Documentary airing on ValleyPBS April 28
Unseen footage used to show dramatic efforts to save lives
Filmmaker sees this film as a warning for modern events
Documentary filmmaker Rory Kennedy’s “Last Days in Vietnam” takes a look at the events leading up to America’s departure from the Southeast Asia country in April 1975 as efforts are made to save as many South Vietnamese as possible. The film was nominated in the Best Documentary category at this year’s Oscars.
Kennedy’s film is airing on the ValleyPBS series “American Expereince” on Tuesday, April 28. It is also being released on DVD the same day, one day shy of the 40th anniversary of the fall of Saigon.
Kennedy was the special guest at the ValleyPBS Society Members Annual Appreciation Dinner in March, where she talked about getting the movie made. The visit came just months after speaking to TV critics. Here are some of her comments on making “Last Days in Vietnam.”
Question: How was Vietnam discussed in the Kennedy household?

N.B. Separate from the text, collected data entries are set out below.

(* ===== verification/AccountReference.v ===== *)
(** * AccountReference: concrete payloads, recoveries and batches

    The theorems on account abstraction applied with the toy signatures of
    [BlockReference]. *)

From S2P Require Import Prelude Types Block Wallet Multisig Recovery Batch WalletFactory.

Module AccountReference.
Import BlockReference.
#[local] Existing Instance Reference.keccak.
#[local] Existing Instance BlockReference.crypto.

Definition carol : Address := MkAddress (replicate 20 3).
Definition payload : MultiSigTransaction := MkMultiSigTx carol transfer [] 2 [alice; bob].

(** Alice's key signs for Bob as well. *)
Lemma multisig_needs_no_signer_witness : multisig_validate (forge alice_key payload [alice; bob]) = Valid.
Proof.
  apply (multisig_needs_no_signer alice_key payload).
  - intros x. apply bool_decide_eq_true_2. reflexivity.
  - vm_compute. repeat constructor; set_solver.
  - vm_compute. discriminate.
Defined.

(** The guardian whose key the toy recovery yields. *)
Definition approval : list u8 := replicate 65 0.
Definition guardian : Address := derive_eth_address (replicate 64 0).
Definition history : list (u64 * RecoveryOp) :=
  [(10, Initiate carol bob [guardian; alice] 1 (Some 50)); (20, Approve carol guardian approval)].

Lemma recovery_is_authorized_witness :
  (complete_recovery carol 60 (foldl do_recovery_op recovery_manager_new history)).1 = Ok bob ∧
  ∃ r, get_recovery_status (foldl do_recovery_op recovery_manager_new history) carol = Some r ∧
    rr_threshold r <= Z.of_nat (size (rr_approvals r)).
Proof.
  assert ((complete_recovery carol 60 (foldl do_recovery_op recovery_manager_new history)).1 = Ok bob) as Hr
    by (vm_compute; reflexivity). split; [exact Hr|].
  destruct (complete_recovery carol 60 (foldl do_recovery_op recovery_manager_new history)) as [res m'] eqn:Hc.
  cbn [fst] in Hr. subst res.
  destruct (recovery_is_authorized history carol 60 bob m') as (r & Hg & _ & _ & _ & Hn & _).
  - vm_compute. repeat split; discriminate.
  - exact Hc.
  - exists r. split; [exact Hg|exact Hn].
Defined.

(** A ledger in which the second transfer is refused. *)
Definition run_op (op : BatchOperation) (i : nat) (w : list BatchOperation) :
    result string BatchOperationResult * list BatchOperation :=
  match op with
  | BTransfer _ _ => (Ok (MkOpResult i true None None 21000), op :: w)
  | _ => (Err "unsupported", op :: w)
  end.
Definition undo_op (i : nat) (r : BatchOperationResult) (w : list BatchOperation) : list BatchOperation := tail w.
Definition mixed : list BatchOperation := [BTransfer bob 5; BApproval carol 7].
Lemma run_undoes : undoes run_op undo_op mixed.
Proof. intros i op r w _. by destruct op. Qed.
Definition waiting : BatchManager := (create_batch alice mixed 0 100000 1 0 ∅).2.
End AccountReference.
Lemma group_loop_spec fuel ds : ∀ ex rem, pending ds ex rem → (length rem <= fuel)%nat →
  ∃ bs, group_loop fuel ds ex (tx_hash <$> rem) = Some (hash_batches bs) ∧ batched rem bs.
Proof.
  induction fuel as [|fuel IH]; intros ex [|x rem] Hp Hlen; cbn in Hlen; try lia.
  1,2: exists []; split; [done|constructor].
  set (all := x :: rem) in *.
  set (ready := List.filter (λ x, deps_within ds ex (tx_hash x)) all).
  assert (ready ≠ []) as Hne.
  { unfold ready, all. cbn. by rewrite (ready_head _ _ _ _ Hp). }
  destruct (IH (ex ∪ list_to_set (tx_hash <$> ready)) (unready ds ex all)) as (bs & Hg & Hb).
  - by apply unready_pending.
  - pose proof (filter_partition_length (λ x, deps_within ds ex (tx_hash x)) all) as Hl. fold ready in Hl.
    assert (length ready ≠ 0%nat) by (by destruct ready). unfold unready. change (length all) with (S (length rem)) in Hl. lia.
  - exists (ready :: bs). split.
    + change (tx_hash <$> all) with (tx_hash x :: (tx_hash <$> rem)). cbn [group_loop].
      change (tx_hash x :: (tx_hash <$> rem)) with (tx_hash <$> all).
      rewrite ready_batch_spec; [|apply Hp|intros; by eapply pending_lookup]. fold ready. cbn [mbind option_bind].
      assert (match tx_hash <$> ready with [] => [tx_hash x] | _ => tx_hash <$> ready end = tx_hash <$> ready) as ->
        by (by destruct ready). cbv zeta.
      pose proof (remaining_unready ds ex all Hp) as Hrem. fold ready in Hrem. by rewrite Hrem, Hg.
    + apply batched_cons; [done| |done]. intros pre y suf z Heq. rewrite Heq in Hp. by eapply ready_no_conflict.
Qed.

Lemma analyzed_pending txs g : NoDup (tx_hash <$> txs) → analyzed txs g → pending (dependencies g) ∅ txs.
Proof.
  intros Hnd Ha. split; [done|set_solver|]. intros pre x suf Heq. exists (entry x pre).
  split; [by eapply an_deps|]. unfold entry, conflict_hashes. cbn [depends_on set_depends]. split.
  - intros y Hy Hc. apply list_elem_of_fmap_2, elem_of_filter_b. done.
  - intros h (y & -> & (_ & Hy)%elem_of_filter_b)%list_elem_of_fmap. right. by apply list_elem_of_fmap_2.
Qed.

Lemma batched_incl txs bs : batched txs bs → ∀ b x, b ∈ bs → x ∈ b → x ∈ txs.
Proof.
  induction 1 as [|p rem bs Hne Hc Hb IH]; intros b x Hin Hx; [by apply elem_of_nil in Hin|].
  apply elem_of_cons in Hin as [->|Hin]; [by apply elem_of_filter_b in Hx as []|].
  by apply (IH b x Hin), elem_of_filter_b in Hx as [].
Qed.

Answer: Vietnam was very much part of my consciousness from a very young age. My father, Robert Kennedy, ran his last campaign in 1968 really because he wanted us to get out of Vietnam. And I would say that was absolutely the primary reason, if not the sole reason, that he jumped into that campaign. I’ve recognized from as early as I can remember how important Vietnam is and as an experience and how seminal it is as an event in our nation’s history.
How did that help when you were approached by “American Experience” to make this documentary?
I was immediately interested. My reservation was “has this story been told too much before?” I started doing research, and I realized, wow, there is so much that I don’t actually know. Most of us don’t know the story. It’s such an extraordinary story and such an important story. And, historians, politicians, people who have studied the Vietnam War don’t know what happened, don’t know these events.
Why should we know exactly what happened?
We’re at the brink of getting out of Iraq and Afghanistan. And so what can we learn from looking back 40 years ago at these final days in Vietnam that can apply today with what’s happening in Iraq and Afghanistan? It’s an enormously timely story, and there are a huge number of lessons that we can learn from these events and the sense that history is really repeating itself in many ways and that there’s huge value not just in looking back and understanding these events, but also helping to inform our decisions today.
How did you find all of the footage?
The archive was a huge priority for us in making this film, but also, an enormous challenge as well. But we made it a priority, and we had a fantastic team that went into the archive houses and found the source material. So I think there’s a lot of original footage in the film.
Didn’t you get to use some unseen film?
We had a screening of my previous film in Washington, and I had invited people who I wanted in this film to that screening. One of them worked in the Department of the Navy, the preservation unit. He said, “Well, you know, I was talking to a sailor who was on the Kirk, a few months ago, and he said he had gone up into his attic and found a box of basically undeveloped footage from the Kirk in 1975.”
How hard was it to get the unseen film?
I called Dan Lucero the next morning and told him about the project, and he was very protective of his footage. He wouldn’t FedEx it to me. So I flew him out, and we transferred the footage, and it was a treasure trove. We ended up using about 12 minutes of that footage in the film.
What does it mean to be on PBS as far as reach and impact?
I am really thrilled to be on PBS. It has had a nice theatrical life, but the reality of a theatrical life is however many theaters you’re in, you’re reaching a small number of people who actually go to the theaters relative to the huge number of people we can reach on PBS, which is in, I think, 97% of American households. So to me, that is the most exciting prospect is just reaching a large audience with this story.